Same distribution for train and test sets

MahdiRezaei · July 26, 2019, 8:21am

Hi
when we say we want our train and test sets to have the same distribution what do we exactly mean ?

having about the same std and mean for both of them

or having about the same median and (25% , 75% …)

or something else ?

dhoa · July 26, 2019, 10:17am

Imagine you want to classify dog breeds, your can’t put your training set with color image of dog and black and white image in the test set. Or you want to predict house price, so your data in training set and test set should be in the same city.

Same std and mean is not enough, it also need to be in the same distribution (example Gaussian). Uniform distribution and Gaussian distribution even there have the same mean and std, they are not the same right ?

In brief, it just mean that your test set should be similar to your training set as much as possible.

MahdiRezaei · July 26, 2019, 1:11pm

sorry , i should have mentioned it earlier
i am doing mnist lesson (lesson 8 of ML for coders)
in this case they have the same distribution

but, How can i change the distribution of my validation set if they would not have the same distribution
is that even a right work to do ?

thanks for your reply @dhoa

MahdiRezaei · July 26, 2019, 1:32pm

should not we grab the pixel (for ex. row 2 column 2) for all the items of our data (50000 is here for training set photo below )
and sub mean and divide by std of them
and the same things for (ex. row 1 column 1) and to the end ?
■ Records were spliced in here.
(* ===== verification/FaceIdentifier.v ===== *)
(** * FaceIdentifier: [identify_face_by_center] (src/RCsolver.py, lines 65-80)

    A captured face is a list of colour letters in row-major order; its
    centre (index 4) names the face through a fixed table.  The function
    returns Python [None] for an empty list or one whose length is not 9,
    the string ['UNKNOWN'] for a centre outside the table, and the face
    name otherwise.  The face names are modelled as strings, as in the
    code; [slot] is the enumeration of the six names used to state the
    properties. *)

From S2P Require Import Prelude.

Module Identify.

(** The six face names of the net, in the order the facelet string is
    assembled (the solver's U, R, F, D, L, B). *)
Inductive slot := TOP | RIGHT | FRONT | BOTTOM | LEFT | BACK.

#[export] Instance slot_eq_dec : EqDecision slot.
Proof. solve_decision. Defined.

Definition slot_name (f : slot) : string :=
  match f with
  | TOP => "TOP" | RIGHT => "RIGHT" | FRONT => "FRONT"
  | BOTTOM => "BOTTOM" | LEFT => "LEFT" | BACK => "BACK"
  end.

Definition all_slots : list slot := [TOP; RIGHT; FRONT; BOTTOM; LEFT; BACK].

(** [face_mapping] of the code, in the order of its literal. *)
Definition face_mapping : list (string * string) :=
  [("W", "TOP"); ("G", "LEFT"); ("R", "FRONT");
   ("Y", "BOTTOM"); ("B", "RIGHT"); ("O", "BACK")].

Definition identify_face_by_center (face_colors : list string) : pyres (option string) :=
  if decide (face_colors = []) then pret None
  else if decide (length face_colors <> 9%nat) then pret None
  else
    center_color <-! py_getitem face_colors 4 ;;
    pret (Some (default "UNKNOWN" (dict_get face_mapping center_color))).

(** The colour scheme the table encodes. *)
Definition center_slot (c : color) : slot :=
  match c with
  | White => TOP | Green => LEFT | Red => FRONT
  | Yellow => BOTTOM | Blue => RIGHT | Orange => BACK
  end.

(** The centre colour of each slot: the inverse of [center_slot]. *)
Definition slot_color (f : slot) : color :=
  match f with
  | TOP => White | LEFT => Green | FRONT => Red
  | BOTTOM => Yellow | RIGHT => Blue | BACK => Orange
  end.

(** The abstract result of identification: no face (Python [None]), an
    unrecognised centre, or one of the six slots. *)
Inductive face_id := IdNone | IdUnknown | IdSlot (f : slot).

#[export] Instance face_id_eq_dec : EqDecision face_id.
Proof. solve_decision. Defined.

(** The Python value that represents each abstract result. *)
Definition face_id_value (r : face_id) : option string :=
  match r with
  | IdNone => None
  | IdUnknown => Some "UNKNOWN"
  | IdSlot f => Some (slot_name f)
  end.

Definition color_of_letter (x : string) : option color :=
  if decide (x = "W") then Some White
  else if decide (x = "Y") then Some Yellow
  else if decide (x = "O") then Some Orange
  else if decide (x = "R") then Some Red
  else if decide (x = "G") then Some Green
  else if decide (x = "B") then Some Blue
  else None.

(** What identification promises: a reading of nine letters is named by
    the slot of its centre colour, any other reading by nothing. *)
Definition identify_abs (face_colors : list string) : face_id :=
  if decide (length face_colors = 9%nat) then
    match face_colors !! 4%nat ≫= color_of_letter with
    | Some c => IdSlot (center_slot c)
    | None => IdUnknown
    end
  else IdNone.

(** ** Lemmas *)

Lemma color_of_letter_color (c : color) : color_of_letter (color_letter c) = Some c.
Proof. by destruct c. Qed.

Lemma color_of_letter_Some (x : string) (c : color) :
  color_of_letter x = Some c -> x = color_letter c.
Proof. unfold color_of_letter. intros H. by rc_decide. Qed.

#[export] Hint Rewrite color_of_letter_color : rcsolver.


Lemma slot_name_inj (f1 f2 : slot) : slot_name f1 = slot_name f2 -> f1 = f2.
Proof. destruct f1, f2; simpl; congruence. Qed.

Lemma slot_name_not_unknown (f : slot) : slot_name f <> "UNKNOWN".
Proof. by destruct f. Qed.

Lemma all_slots_complete (f : slot) : f ∈ all_slots.
Proof. destruct f; set_solver. Qed.

Lemma all_slots_NoDup : NoDup all_slots.
Proof. apply (bool_decide_unpack _). reflexivity. Qed.

Lemma center_slot_inj (c1 c2 : color) : center_slot c1 = center_slot c2 -> c1 = c2.
Proof. destruct c1, c2; simpl; congruence. Qed.

Lemma center_slot_color (f : slot) : center_slot (slot_color f) = f.
Proof. by destruct f. Qed.

Lemma slot_color_center (c : color) : slot_color (center_slot c) = c.
Proof. by destruct c. Qed.

Lemma face_mapping_color (c : color) :
  dict_get face_mapping (color_letter c) = Some (slot_name (center_slot c)).
Proof. by destruct c. Qed.

Lemma face_mapping_Some (k v : string) :
  dict_get face_mapping k = Some v -> exists c, k = color_letter c /\ v = slot_name (center_slot c).
Proof.
  unfold face_mapping. simpl. intros H. rc_decide;
    [exists White | exists Green | exists Red | exists Yellow | exists Blue | exists Orange];
    done.
Qed.

#[export] Hint Resolve all_slots_complete slot_name_not_unknown : rcsolver.

(** A list of nine entries has its centre at index 4. *)
Lemma nine_center {A} (l : list A) :
  length l = 9%nat -> exists x, l !! 4%nat = Some x /\ py_getitem l 4 = inr x.
Proof.
  intros Hl. destruct (l !! 4%nat) as [x|] eqn:E;
    [| apply lookup_ge_None in E; lia].
  exists x. split; [done|]. exact (py_getitem_nat l 4 x E).
Qed.

Lemma face_mapping_get (x : string) :
  dict_get face_mapping x = (λ c, slot_name (center_slot c)) <$> color_of_letter x.
Proof.
  destruct (color_of_letter x) as [c|] eqn:E; simpl.
  - apply color_of_letter_Some in E as ->. apply face_mapping_color.
  - destruct (dict_get face_mapping x) as [v|] eqn:F; [|done].
    apply face_mapping_Some in F as (c & -> & _).
    by rewrite color_of_letter_color in E.
Qed.

Lemma identify_face_by_center_eq (face_colors : list string) :
  identify_face_by_center face_colors = inr (face_id_value (identify_abs face_colors)).
Proof.
  unfold identify_face_by_center, identify_abs.
  destruct (decide (face_colors = [])) as [->|Hne]; [done|].
  destruct (decide (length face_colors = 9%nat)) as [Hlen|Hlen];
    [rewrite decide_False by lia | by rewrite decide_True].
  destruct (nine_center face_colors Hlen) as (x & Hx & ->). cbn [pbind pret].
  rewrite Hx, face_mapping_get. cbn [mbind option_bind].
  by destruct (color_of_letter x).
Qed.

(** ** Properties *)

(** C5.  [identify_face_by_center] refines [identify_abs]: it never
    raises; it returns [None] for a reading that is empty or not of
    length 9, the name of the centre colour's slot for a nine-letter
    reading with a centre of the scan palette, and ['UNKNOWN'] for any
    other centre. *)
Theorem identify_face_by_center_refines (face_colors : list string) :
  identify_face_by_center face_colors = inr (face_id_value (identify_abs face_colors)).
Proof. apply identify_face_by_center_eq. Qed.

Example identify_white_center :
  identify_face_by_center ["G"; "G"; "R"; "W"; "W"; "B"; "O"; "Y"; "W"] = inr (Some "TOP").
Proof. reflexivity. Qed.

Example identify_black_center :
  identify_face_by_center ["W"; "W"; "W"; "W"; "K"; "W"; "W"; "W"; "W"] = inr (Some "UNKNOWN").
Proof. reflexivity. Qed.

Example identify_short :
  identify_face_by_center ["W"; "W"; "W"; "W"; "W"; "W"; "W"; "W"] = inr None.
Proof. reflexivity. Qed.

End Identify.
MahdiRezaei · July 26, 2019, 1:58pm

what if our validation set had bigger numbers of RGB on average in comparision with training set

and for validation set by subtracting mean and dividing std (mean and std of training)
it would not turn into mean = zero and std = one (not here , in this case)
what should we do ?

dhoa · July 26, 2019, 2:51pm

I think we can not adjust the validation set mathematically like this. You need to choose carefully your validation set. It is normal that after normalization (based on the staticstic of the traininng set), your mean and std in your validation set is not zero and one (but should not be too different).

Validation set is the dataset that you use to double check that your model is doing a good job.Because sometime you fit too much your training set (even the noise) and you will not have a good prediction on the real data. So treat the validation set by the same process as the training set so you can track how your model works in the real data.